Not all companies are required to be HIPAA compliant. Only companies that have access to protected health information (PHI) are required by law to be compliant. Covered entities are some of the required businesses. These include health plans (Medicare, HMOs, Medicade, etc.), healthcare clearinghouses, and healthcare providers are required by law to be HIPAA compliant. If you are a Business Associate for these Covered Entities, however, you are also directly liable for compliance with certain HIPAA requirements. A Business Associate can a vendor or subcontractor who has access to PHI. To give you an idea of what sorts of Business Associates are out there, here are a few examples:

  • Data processing firms or software companies that may be exposed to or use PHI
  • Medical equipment service companies handling equipment that holds PHI
  • Shredding and/or documentation storage companies
  • Consultants hired to conduct audits, perform coding reviews, etc.
  • Lawyers
  • External auditors or accountants
  • Professional translator services
  • Answering services
  • Accreditation agencies
  • E-prescribing services
  • Medical transcription services

If you’re wondering if your company falls under any of those categories, here are a few that do not qualify as Business Associates:

  • Covered Entity’s Workforce
  • Individuals or companies with very limited and incidental exposure to health information, such as a telephone company, electrician, etc.
  • Companies that act as a conduit for PHI, such as the postal service, UPS, private couriers, etc.
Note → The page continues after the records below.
(** Membership in the discarded part of the group of [i]. *)
Lemma existsb_filter {A} (f : A -> bool) l : existsb f l = negb (length (List.filter f l) =? 0)%nat.
Proof. induction l as [|x l IH]; cbn; [reflexivity|]. destruct (f x); [reflexivity|exact IH]. Qed.

Lemma losers_at es g i :
  g ∈ runs (fun i j => is_eq (key_at es i j))
        (qsort (fun i j => cmp_then (key_at es i j) (Nat.compare i j)) (seq 0 (length es))) ->
  i ∈ g -> (i ∈ losers es g <-> lost es i = true) /\ NoDup (losers es g).
Proof.
  intros Hg Hi. pose proof (group_split (key_at es) (length es) g i Hg Hi) as E.
  assert (Hsel : selector (rule (entry_at es (hd 0%nat g))) = selector (rule (entry_at es i))).
  { assert (Hh : hd 0%nat g ∈ g) by (destruct g; [now apply elem_of_nil in Hi|left]).
    rewrite (group_members (key_at es) (length es) g i Hg Hi) in Hh at 2.
    apply list_elem_of_In, filter_In in Hh as [_ Hh]. apply is_eq_true in Hh.
    unfold key_at, compare_key in Hh.
    destruct (strcmp _ _) eqn:Es in Hh; try discriminate.
    now apply strcmp_eq in Es. }
  assert (Hnd : NoDup g).
  { rewrite (group_members (key_at es) (length es) g i Hg Hi).
    apply NoDup_ListNoDup, List.NoDup_filter, NoDup_ListNoDup, NoDup_seq. }
  unfold losers, lost. rewrite Hsel. rewrite !existsb_filter. unfold same_key.
  change (fun j => is_eq (compare_key (rule (entry_at es i)) (rule (entry_at es j))))
    with (fun j => is_eq (key_at es i j)).
  set (pre := List.filter _ (seq 0 i)) in *. set (post := List.filter _ (seq (S i) _)) in *.
  rewrite E in Hnd |- *.
  pose proof Hnd as (Hn1 & Hd & Hn2)%NoDup_app. inversion Hn2 as [|? ? Hpost Hn3]; subst.
  assert (Hpre : i ∉ pre) by (intros H; apply (Hd i H); left).
  destruct (contact_selector _).
  - destruct pre as [|j pre]; cbn [app tail].
    + split; [split; [easy|discriminate]|exact Hn3].
    + cbn [app] in Hnd. inversion Hnd. split; [|assumption].
      cbn. split; [reflexivity|]. intros _. rewrite elem_of_app. right. left.
  - destruct post as [|j post _] using rev_ind.
    + rewrite removelast_last. split; [split; [easy|discriminate]|exact Hn1].
    + rewrite app_comm_cons, app_assoc, removelast_last. split.
      * rewrite length_app, Nat.add_comm. cbn. split; [reflexivity|]. intros _.
        apply elem_of_app. right. left.
      * rewrite app_comm_cons, app_assoc in Hnd. now apply NoDup_app in Hnd as [Hnd _].
Qed.
(** ** The order of the index *)

Definition index_cmp (x y : Z * bytes) : comparison :=
  cmp_then (x.1 ?= y.1) (strcmp x.2 y.2).
#[export] Instance index_cmp_comparator : Comparator index_cmp.
Proof. unfold index_cmp. solve_comparator. Qed.

Definition entry_key (e : jf_entry) : Z * bytes := (kind_value (kind (rule e)), index_key e).

Lemma kind_value_inj a b : kind_value a = kind_value b -> a = b.
Proof. destruct a, b; easy. Qed.

Lemma compare_lookup_key k key e : compare_lookup k key e = index_cmp (kind_value k, key) (entry_key e).
Proof.
  unfold compare_lookup, index_cmp, entry_key. cbn. case_bool_decide as H; cbn.
  - now rewrite H, Z.compare_refl.
  - destruct (Z.compare_spec (kind_value k) (kind_value (kind (rule e)))) as [E| |]; cbn; try easy.
    now apply kind_value_inj in E.
Qed.

Lemma compare_index_key es x y :
  compare_index es x y =
  cmp_then (index_cmp (entry_key (entry_at es x)) (entry_key (entry_at es y))) (Nat.compare x y).
Proof.
  unfold compare_index, index_cmp, entry_key. cbn. case_bool_decide as H; cbn.
  - now rewrite H, Z.compare_refl.
  - destruct (Z.compare_spec (kind_value (kind (rule (entry_at es x)))) (kind_value (kind (rule (entry_at es y)))))
      as [E| |]; cbn; try easy. now apply kind_value_inj in E.
Qed.

#[export] Instance compare_index_comparator es : Comparator (compare_index es).
Proof.
  assert (H : Comparator (fun x y => cmp_then
    (index_cmp (entry_key (entry_at es x)) (entry_key (entry_at es y))) (Nat.compare x y))).
  { apply (cmp_then_comparator index_cmp Nat.compare (fun x => entry_key (entry_at es x))). }
  split; intros *; rewrite !compare_index_key; apply H.
Qed.

(** Along a sorted index the outcomes of a lookup go from above through equal
    to below. *)
Lemma lookup_monotone k key es x y :
  cmp_le (compare_index es) x y ->
  (compare_lookup k key (entry_at es y) = Gt -> compare_lookup k key (entry_at es x) = Gt) /\
  (compare_lookup k key (entry_at es x) = Lt -> compare_lookup k key (entry_at es y) = Lt).
Proof.
  unfold cmp_le. rewrite compare_index_key, !compare_lookup_key. intros H.
  set (a := entry_key (entry_at es x)) in *. set (b := entry_key (entry_at es y)) in *.
  set (q := (kind_value k, key)).
  assert (Hab : index_cmp a b = Lt \/ index_cmp a b = Eq) by (destruct (index_cmp a b); auto; easy).
  destruct Hab as [Hab|Hab].
  - split; intros Hq.
    + apply (cmp_gt_lt index_cmp) in Hq. apply (cmp_gt_lt index_cmp).
      now apply (cmp_lt_trans (cmp:=index_cmp) a b q).
    + now apply (cmp_lt_trans (cmp:=index_cmp) q a b).
  - rewrite !(cmp_eq_r index_cmp a b q Hab). tauto.
Qed.

Section Lookup.
Context (p : jf_policy) (k : jf_kind) (key : bytes).

Let c (i : nat) : comparison := compare_lookup k key (entry_at (entries p) i).

(** Outcomes of the lookup along a list of positions only decrease. *)
Definition descending (l : list nat) : Prop :=
  StronglySorted (fun x y => (c y = Gt -> c x = Gt) /\ (c x = Lt -> c y = Lt)) l.

Lemma index_descending :
  index p = qsort (compare_index (entries p)) (positions indexed_kind (entries p)) ->
  descending (index p).
Proof.
  intros ->. eapply sorted_weaken; [|apply qsort_sorted, _].
  intros x y. apply lookup_monotone.
Qed.

Definition above (i : nat) : Prop := c i = Gt.
Definition reached (i : nat) : Prop := c i <> Gt.

Lemma descending_at l i : descending l -> (i < length l)%nat ->
  (above (nth i l 0%nat) -> Forall above (take (S i) l)) /\
  (reached (nth i l 0%nat) -> Forall reached (drop i l)).
Proof.
  intros Hs Hi. destruct (nth_lookup_or_length l i 0%nat) as [Hx|]; [|lia].
  set (x := nth i l 0%nat) in *. pose proof (take_drop_middle l i x Hx) as E.
  rewrite <- E in Hs. apply StronglySorted_app in Hs as (Hpre & _ & Hpost).
  inversion Hpost as [|? ? _ Hafter]; subst. split; intros Hc.
  - rewrite (take_S_r l i x Hx). apply Forall_app. split; [|auto].
    apply Forall_forall. intros y Hy. destruct (Hpre y x Hy) as [H _]; [left|]. now apply H.
  - rewrite (drop_S l x i Hx). constructor; [exact Hc|].
    eapply Forall_impl; [exact Hafter|]. cbv beta. intros y [H _] Hy. now apply Hc, H.
Qed.

Definition search_cost (n : nat) : Z := if (0 <? n)%nat then Z.of_nat (Nat.log2 n) + 1 else 0.

Lemma search_cost_half m n : (2 * m <= n)%nat -> (0 < n)%nat -> search_cost m + 1 <= search_cost n.
Proof.
  intros H Hn. unfold search_cost. destruct (Nat.ltb_spec 0 n); [|lia].
  destruct (Nat.ltb_spec 0 m); [|lia].
  pose proof (Nat.log2_le_mono _ _ H). rewrite Nat.log2_double in H2 by lia. lia.
Qed.
Definition succeeds {A} (r : res A) : bool := match r with Ok _ => true | Fail _ _ => false end.

Lemma parse_well_formed_witness :
  sources_bytes example_sources /\
  exists pol, jf_policy_parse (AL:=ample) (RX:=fixed_strings) example_sources = Ok pol /\
    indexed pol /\ NoDup (map key_of (entries pol)).
Proof.
  assert (Hs : sources_bytes example_sources) by (vm_compute; repeat constructor; discriminate).
  split; [exact Hs|].
  assert (Hok : succeeds (jf_policy_parse (AL:=ample) (RX:=fixed_strings) example_sources) = true)
    by (vm_compute; reflexivity).
  destruct (jf_policy_parse (AL:=ample) (RX:=fixed_strings) example_sources) as [pol|rc e] eqn:E;
    [|discriminate].
  destruct (parse_well_formed (AL:=ample) (RX:=fixed_strings) example_sources pol Hs E) as (H1 & _ & H3 & _).
  exists pol. auto.
Defined.
(* ===== verification/Profile.v ===== *)
(** * Sieve profiles (src/filter/profile.c, regex_subset.c)

    The regular expressions a Sieve script may carry, the profile file with its
    capabilities and mailbox mappings, and the mailbox of a rule. *)
From S2P Require Import Prelude Utf8 Mailbox Lexer Rules Policy Bytes.

(** ** The exportable regular expressions *)

(** regex_qualification.h, a backquote standing for a double quote. *)
Definition jf_regex_qualification : bytes :=
  str "3e76202c44027d97666ed1ed0d05530e13c7ae529175a9de4c137ff819aa2650".
Definition jf_regex_catalogue : bytes :=
  map (fun c => if c =? ch "`" then DQ else c)
  (str "{" ++ [LF] ++
   str "  `argument`: `After minimal mailbox quoting produces identical address bytes, concatena" ++
   str "tion without repetition, alternatives, captures or locale classes accepts the same fixed" ++
   str "-length byte sequences at the same start offsets. Outer anchors restrict offsets identic" ++
   str "ally. Patterns remain unchanged. This is not general ERE equivalence.`," ++ [LF] ++
   str "  `compiler_id`: `jaromail-filter-compiler-v2`," ++ [LF] ++
   str "  `fixture_sha256`: `01a79e103a7cfbb5a022c9cc27643a8aa5dfee1d4f871976b9edbc70e4b8f79f`," ++ [LF] ++
   str "  `grammar`: `ascii-concatenation-v1: nonempty printable ASCII concatenation; optional l" ++
   str "eading ^ and trailing $; dot matches one byte; [.] and escaped . \\ + ? * ( ) { } | ^ $ " ++
   str "[ are literal; all other metacharacters, classes, groups, repetitions, backreferences an" ++
   str "d escapes rejected`," ++ [LF] ++
   str "  `independent_cases`: 141," ++ [LF] ++
   str "  `native`: `REG_EXTENDED|REG_ICASE; LC_ALL=C; match existence only`," ++ [LF] ++
   str "  `normalization`: `mailbox-minimal-quoting-v2`," ++ [LF] ++
   str "  `normalization_fixture_sha256`: `c62cf95ec0c4a97d55f71301e26903f6b0644710403608391e108" ++
   str "49b651204e1`," ++ [LF] ++
   str "  `oracle_required`: `Actual generated output sievec compilation and sieve-test simulati" ++
   str "on plus shared native classifier against every authored winner; unsupported grammar fail" ++
   str "s publication.`," ++ [LF] ++
   str "  `profile`: `pigeonhole-2.4.5-posix-ere-v1`," ++ [LF] ++
   str "  `required_build_configuration`: [" ++ [LF] ++
   str "    `--with-pcre2`," ++ [LF] ++
   str "    `--enable-experimental-mail-utf8`" ++ [LF] ++
   str "  ]," ++ [LF] ++
   str "  `schema`: 2," ++ [LF] ++
   str "  `sieve`: `Pigeonhole 2.4.5 address :all :regex comparator i;ascii-casemap; DREGEX_ICAS" ++
   str "E|DREGEX_ASCII_ONLY; PCRE2_NEVER_UTF; unsigned byte conversion`," ++ [LF] ++
   str "  `upstream`: `Signed Dovecot/Pigeonhole 2.4.5 releases pinned by vendor/sources.json; o" ++
   str "ptional PCRE2-32 development dependency, never application runtime`" ++ [LF] ++
   str "}" ++ [LF]).

Definition escapable : bytes := str ".\+?*(){}|^$[".
Definition metacharacters : bytes := str "^$+?*(){}|[]".

Fixpoint supported_loop (p : bytes) : bool :=
  match p with
  | [] => true
  | c :: t =>
      if (c <? 32) || (126 <? c) then false
      else if (c =? ch "$") && (length t =? 0)%nat then true
      else if c =? BSL then
        match t with
        | d :: t' => if mem d escapable then supported_loop t' else false
        | [] => false
        end
      else match t with
           | d :: e :: t' =>
               if (c =? ch "[") && (d =? ch ".") && (e =? ch "]") then supported_loop t'
               else if mem c metacharacters then false else supported_loop t
           | _ => if mem c metacharacters then false else supported_loop t
           end
  end.
(* ===== verification/Emit.v ===== *)
(** * Generated text (src/filter/emit.c)

    The zsh compatibility arrays and the Sieve script written for a policy, with
    the two quoting functions. *)
From S2P Require Import Prelude Utf8 Mailbox Lexer Rules Resolve Classify Policy Bytes Profile.

(** ** Quoting *)

Abbreviation SQ := 39 (only parsing).

(** The appends of [quote_zsh]: a quote is written as the four bytes that close
    the word, escape it and open it again. *)
Definition quote_zsh (s : bytes) : list bytes :=
  [[SQ]] ++ concat (map (fun c => if c =? SQ then [[SQ; BSL; SQ; SQ]] else [[]; [c]]) s) ++ [[SQ]].

Definition quote_sieve (s : bytes) : list bytes :=
  [[DQ]] ++ concat (map (fun c => if (c =? DQ) || (c =? BSL) then [[BSL]; [c]] else [[c]]) s) ++ [[DQ]].

Definition jf_kind_name (k : jf_kind) : bytes :=
  match k with
  | JF_ADDRESS => str "address" | JF_DOMAIN_APEX => str "domain-apex"
  | JF_DOMAIN_SUBDOMAINS => str "domain-subdomains" | JF_ERE => str "ere"
  | JF_SENDER_CONTAINS => str "sender-contains" | JF_SPAM_IS => str "spam-is"
  | JF_ALWAYS => str "always"
  end.
Lemma writes_fields l : writes (w_fields l) (concat (map enc_field l)).
Proof.
  induction l as [|s l IH]; [apply writes_done|]. cbn [map concat]. apply writes_bind; [apply writes_field|exact IH].
Qed.

Lemma writes_record tag l : writes (w_record tag l) (enc_record tag l).
Proof.
  unfold w_record, enc_record. apply writes_bind; [apply writes_add|]. apply writes_bind; [apply writes_add|apply writes_fields].
Qed.

Definition dep_record (d : jf_dependency) : record := (ch "D", dependency_fields d).

Fixpoint rule_recs (i : nat) (rules : list (jf_rule * bytes)) : list record :=
  match rules with
  | [] => []
  | (r, m) :: t => (ch "R", rule_fields i r m) :: rule_recs (S i) t
  end.

Lemma writes_dependencies l : writes (w_all_dependencies l) (enc_all (map dep_record l)).
Proof.
  induction l as [|d l IH]; [apply writes_done|]. unfold enc_all. cbn [map concat].
  apply writes_bind; [apply writes_record|exact IH].
Qed.

Lemma writes_rules i rules : writes (w_rules i rules) (enc_all (rule_recs i rules)).
Proof.
  revert i. induction rules as [|[r m] rules IH]; intros i; [apply writes_done|]. unfold enc_all. cbn [rule_recs map concat].
  apply writes_bind; [apply writes_record|apply IH].
Qed.

Lemma writes_payload p zd sd deps rules :
  writes (w_payload p zd sd deps rules)
    (le_bytes 4 (u32 (1 + zlen deps + zlen rules)) ++
     enc_all ((ch "M", metadata_fields p zd sd) :: map dep_record deps ++ rule_recs 0 rules)).
Proof.
  unfold w_payload. apply writes_bind; [apply writes_add|]. unfold enc_all. cbn [map concat].
  rewrite map_app, concat_app. apply writes_bind; [apply writes_record|].
  apply writes_bind; [apply writes_dependencies|apply writes_rules].
Qed.

Lemma w_dependencies_Ok prev l b b' : w_dependencies prev l b = inr b' ->
  contents b'.1 = contents b.1 ++ enc_all (map dep_record l).
Proof.
  revert prev b. induction l as [|d l IH]; intros prev b; cbn [w_dependencies].
  { intros [= <-]. now rewrite app_nil_r. }
  destruct (_ || _); [discriminate|]. destruct (w_dependency d b) as [b1|] eqn:E; [|discriminate]. intros H.
  apply writes_record in E. apply IH in H. rewrite H, E. unfold enc_all. cbn [map concat]. now rewrite <- app_assoc.
Qed.

Lemma writes_cache fp pd payload : writes (w_cache fp pd payload)
  (str "JFNCACHE" ++ le_bytes 4 1 ++ le_bytes 4 1 ++ le_bytes 8 (zlen payload) ++ fp ++ pd ++ payload).
Proof. unfold w_cache. repeat (apply writes_bind; [apply writes_add|]). apply writes_add_limit. Qed.
End Writers.

(** ** Printed numbers and kinds read back *)

Lemma cached_number_snoc ds c : cached_number (ds ++ [c]) = size_t (cached_number ds * 10 + (c - ch "0")).
Proof. unfold cached_number. now rewrite fold_left_app. Qed.

Lemma decimal_loop_number fuel n acc : 0 <= n < 10 ^ Z.of_nat (S fuel) -> n < 2 ^ 64 ->
  exists ds, decimal_loop (S fuel) n acc = ds ++ acc /\ cached_number ds = n.
Proof.
  revert n acc. induction fuel as [|fuel IH]; intros n acc Hn H64; cbn [decimal_loop]; set (c := 48 + n mod 10).
  - exists [c]. assert (E : n / 10 = 0) by (apply Z.div_small; cbn in Hn; lia). rewrite E. split; [reflexivity|].
    unfold cached_number, size_t. cbn [fold_left]. subst c. rewrite Z.mod_small; pose proof (Z.div_mod n 10); lia.
  - destruct (Z.eqb_spec (n / 10) 0) as [E|E].
    + exists [c]. split; [reflexivity|]. unfold cached_number, size_t. cbn [fold_left]. subst c.
      rewrite Z.mod_small; pose proof (Z.div_mod n 10); lia.
    + assert (H10 : 0 <= n / 10 < 10 ^ Z.of_nat (S fuel)).
      { split; [apply Z.div_pos; lia|]. apply Z.div_lt_upper_bound; [lia|].
        rewrite (Nat2Z.inj_succ (S fuel)), Z.pow_succ_r in Hn by lia. lia. }
      pose proof (Z.div_mod n 10 ltac:(lia)) as Hdm. pose proof (Z.mod_pos_bound n 10 ltac:(lia)).
      destruct (IH (n / 10) (c :: acc) H10 ltac:(lia)) as (ds & Hds & Hv).
      exists (ds ++ [c]). split; [|].
      * change (decimal_loop (S fuel) (n / 10) (c :: acc) = (ds ++ [c]) ++ acc). rewrite Hds. solve_app.
      * rewrite cached_number_snoc, Hv. unfold size_t, c. rewrite Z.mod_small; lia.
Qed.

Lemma cached_number_decimal n : 0 <= n <= SIZE_MAX -> cached_number (decimal_of n) = n.
Proof.
  intros Hn. unfold SIZE_MAX in Hn. destruct (decimal_loop_number 19 n []) as (ds & Hd & Hv); [|lia|].
  - change (Z.of_nat 20) with 20. lia.
  - unfold decimal_of. rewrite Hd, app_nil_r. exact Hv.
Qed.

Lemma cached_kind_name k : cached_kind (jf_kind_name k) = k.
Proof. now destruct k. Qed.

(** ** What a successful build writes *)

(** A rule as it is after a trip through the cache: the selector, the source
    identity and the occurrence are not kept, and the mailbox is the one the
    profile gave it. *)
Definition reloaded (r : jf_rule) (mailbox : bytes) : jf_rule :=
  MkRule (kind r) (stage r) (fields r) [] (predicate r) (str "move") (logical r) (local r) mailbox
    (source r) [] (cached_number (decimal_of (line r))) 1 (id r).

(** The ranges of [unsigned stage, fields]. *)
Definition unsigned_rule (r : jf_rule) : Prop := 0 <= stage r < 2 ^ 32 /\ 0 <= fields r < 2 ^ 32.

Lemma reload_rule i k r m : unsigned_rule r -> rule (restore_entry k (rule_fields i r m)) = reloaded r m.
Proof.
  intros [Hs Hf]. unfold restore_entry, rule_fields, cfield, reloaded, to_unsigned. cbn [rule nth].
  rewrite cached_kind_name, (cached_number_decimal (stage r)), (cached_number_decimal (fields r)), !Z.mod_small
    by (unfold SIZE_MAX; lia). reflexivity.
Qed.

Lemma reload_rules i rules : Forall (fun rm => unsigned_rule rm.1) rules ->
  map rule (restored_from 0 (map snd (rule_recs i rules))) = map (fun rm => reloaded rm.1 rm.2) rules.
Proof.
  rewrite restored_from_rules, map_map. intros H. revert i.
  induction H as [|[r m] rules Hr _ IH]; intros i; cbn [rule_recs map fst snd]; [reflexivity|].
  f_equal; [now apply reload_rule|apply IH].
Qed.

Section Built.
Context `{HP : Heap}.

Lemma w_fields_small l b b' : w_fields l b = Some b' -> Forall (fun f => zlen f < 2 ^ 32) l.
Proof.
  revert b. induction l as [|s l IH]; intros b; cbn [w_fields]; [constructor|].
  rewrite bind_Some. intros (b1 & H1 & H). constructor; [|now apply IH in H].
  unfold w_field in H1. destruct (_ <? _) eqn:E; [discriminate|]. boolify. unfold UINT32_MAX in *. lia.
Qed.

Lemma w_record_framed t l b b' : w_record [t] l b = Some b' -> zlen l = field_count t -> field_count t <> 0 -> framed (t, l).
Proof.
  unfold w_record. rewrite bind_Some. intros (b1 & _ & H). rewrite bind_Some in H. destruct H as (b2 & _ & H).
  apply w_fields_small in H. now unfold framed.
Qed.

Lemma w_all_dependencies_framed l b b' : w_all_dependencies l b = Some b' -> Forall framed (map dep_record l).
Proof.
  revert b. induction l as [|d l IH]; intros b; cbn [w_all_dependencies map]; [constructor|].
  rewrite bind_Some. intros (b1 & H1 & H). constructor; [|now apply IH in H].
  now apply (w_record_framed (ch "D") _ b b1).
Qed.

Lemma w_rules_framed i l b b' : w_rules i l b = Some b' -> Forall framed (rule_recs i l).
Proof.
  revert i b. induction l as [|[r m] l IH]; intros i b; cbn [w_rules rule_recs]; [constructor|].
  rewrite bind_Some. intros (b1 & H1 & H). constructor; [|now apply IH in H].
  now apply (w_record_framed (ch "R") _ b b1).
Qed.

Lemma w_payload_framed p zd sd deps rules b b' : w_payload p zd sd deps rules b = Some b' ->
  Forall framed ((ch "M", metadata_fields p zd sd) :: map dep_record deps ++ rule_recs 0 rules).
Proof.
  unfold w_payload. rewrite bind_Some. intros (b1 & _ & H). rewrite bind_Some in H. destruct H as (b2 & H2 & H).
  rewrite bind_Some in H. destruct H as (b3 & H3 & H). constructor; [now apply (w_record_framed (ch "M") _ b1 b2)|].
  apply Forall_app. split; [now apply (w_all_dependencies_framed _ _ _ H3)|now apply (w_rules_framed _ _ _ _ H)].
Qed.

Lemma rule_recs_rules i l : List.filter is_rule (rule_recs i l) = rule_recs i l /\ length (rule_recs i l) = length l.
Proof.
  revert i. induction l as [|[r m] l IH]; intros i; [auto|]. cbn [rule_recs List.filter is_rule fst Z.eqb Pos.eqb length].
  destruct (IH (S i)) as [-> ->]. auto.
Qed.

Lemma dep_records_filter l : List.filter is_rule (map dep_record l) = [].
Proof. induction l as [|d l IH]; [reflexivity|]. exact IH. Qed.

Lemma digest_length s : length (digest_of s) = 32%nat.
Proof. unfold digest_of. rewrite jf_digest_fips by reflexivity. apply fips_digest_length. Qed.

Lemma image_payload fp payload : length fp = 32%nat -> drop 88 (cache_image fp payload) = payload.
Proof.
  intros Hf. unfold cache_image. rewrite !app_assoc. apply drop_app_length'.
  rewrite !length_app, !le_bytes_length, digest_length, Hf. reflexivity.
Qed.

(** The walk of [jf_cache_policy] over the image of framed records. *)
Lemma image_rules fp meta deps rules : length fp = 32%nat -> Forall framed ((ch "M", meta) :: deps ++ rules) ->
  1 + zlen deps + zlen rules < 2 ^ 32 ->
  let d := cache_image fp (payload_image meta deps rules) in
  rule_records (Z.to_nat (read32 (drop 88 d))) (drop 92 d) =
  map snd (List.filter is_rule deps) ++ map snd (List.filter is_rule rules).
Proof.
  intros Hf Hfr Hz d. assert (E : drop 88 d = payload_image meta deps rules) by now apply image_payload.
  change 92%nat with (88 + 4)%nat. rewrite <- drop_drop, E. unfold payload_image.
  rewrite read32_le by (unfold zlen in *; lia).
  rewrite drop_app_length' by now rewrite le_bytes_length.
  replace (Z.to_nat (1 + zlen deps + zlen rules)) with (length ((ch "M", meta) :: deps ++ rules))
    by (cbn [length]; rewrite length_app; unfold zlen; lia).
  rewrite <- (app_nil_r (enc_all _)), rule_records_encoded by exact Hfr.
  cbn [List.filter is_rule fst Z.eqb Pos.eqb]. now rewrite List.filter_app, map_app.
Qed.

Lemma or_memory_Ok {A} (o : option A) a : or_memory o = Ok a <-> o = Some a.
Proof. unfold or_memory, cache_memory, jf_product_error. destruct o; split; intros H; congruence || discriminate. Qed.

Lemma rule_mailboxes_length p rules h ms h' : rule_mailboxes p rules h = Some (ms, h') -> length ms = length rules.
Proof.
  revert h ms. induction rules as [|r rules IH]; intros h ms; cbn [rule_mailboxes]; [now intros [= <- <-]|].
  rewrite bind_Some. intros ([m h1] & _ & H). rewrite bind_Some in H. destruct H as ([ms1 h2] & H1 & H).
  injection H as <- <-. cbn. f_equal. eauto.
Qed.

(** The products of a policy, with the mailboxes [ms] its rules were given. *)
Record built (policy : jf_policy) (p : jf_profile) (deps : list jf_dependency) (prods : jf_products)
    (ms : list bytes) : Prop := MkBuilt {
  bu_mailboxes : exists h h', rule_mailboxes p (map rule (entries policy)) h = Some (ms, h');
  bu_mapping : mapping_conflict (qsort mailbox_compare (zip ms (map logical (map rule (entries policy))))) = false;
  bu_text : exists h h', jf_emit_text p (zip (map rule (entries policy)) ms) h = Ok (pr_zsh prods, pr_sieve prods, h');
  bu_fingerprint : fingerprint prods =
    digest_of (fingerprint_magic ++ enc_all (map dep_record (qsort dep_compare deps))) /\
    pr_id prods = jf_digest_hex (fingerprint prods);
  bu_framed : Forall framed ((ch "M", metadata_fields p (digest_of (contents (pr_zsh prods))) (digest_of (contents (pr_sieve prods)))) ::
    map dep_record (qsort dep_compare deps) ++ rule_recs 0 (zip (map rule (entries policy)) ms));
  bu_rules : JF_BUILTIN_RULES <= zlen (entries policy) <= JF_RULE_RECORD_MAX;
  bu_count : 1 + zlen deps + zlen (entries policy) < 2 ^ 32;
  bu_cache : contents (pr_cache prods) = cache_image (fingerprint prods)
    (payload_image (metadata_fields p (digest_of (contents (pr_zsh prods))) (digest_of (contents (pr_sieve prods))))
       (map dep_record (qsort dep_compare deps)) (rule_recs 0 (zip (map rule (entries policy)) ms)));
  bu_valid : jf_cache_validate (contents (pr_cache prods)) (Some (contents (pr_zsh prods)))
    (Some (contents (pr_sieve prods))) (Some (fingerprint prods)) = Ok tt }.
If you handle PHI in any way, you should really look into becoming HIPAA compliant. It can be an arduous task, so what could happen if you are not compliant?

To put it lightly, depending on the perceived level of “negligence” a fine can be as minimal as $100. If the violator is lucky, the violation could be dealt with internally by an employer.

To put it less lightly, if you are fined for willful violations of HIPAA rules, the minimum fee is $50,000. The maximum criminal penalty is $250,000. This does not include compensation that may be required to pay the victims. Similarly, as this is a federal act, there may be a required jail term on top of the financial penalty. This could be on top of job termination and facing sanctions from professional boards.

Of course, it all depends on the nature of the violation, whether the violation was intentional or unintentional, if there was action taken to correct the violation, if harm was caused, how many people were impacted, etc. The best way to ensure that this does not happen to you or your business is to just become HIPAA compliant.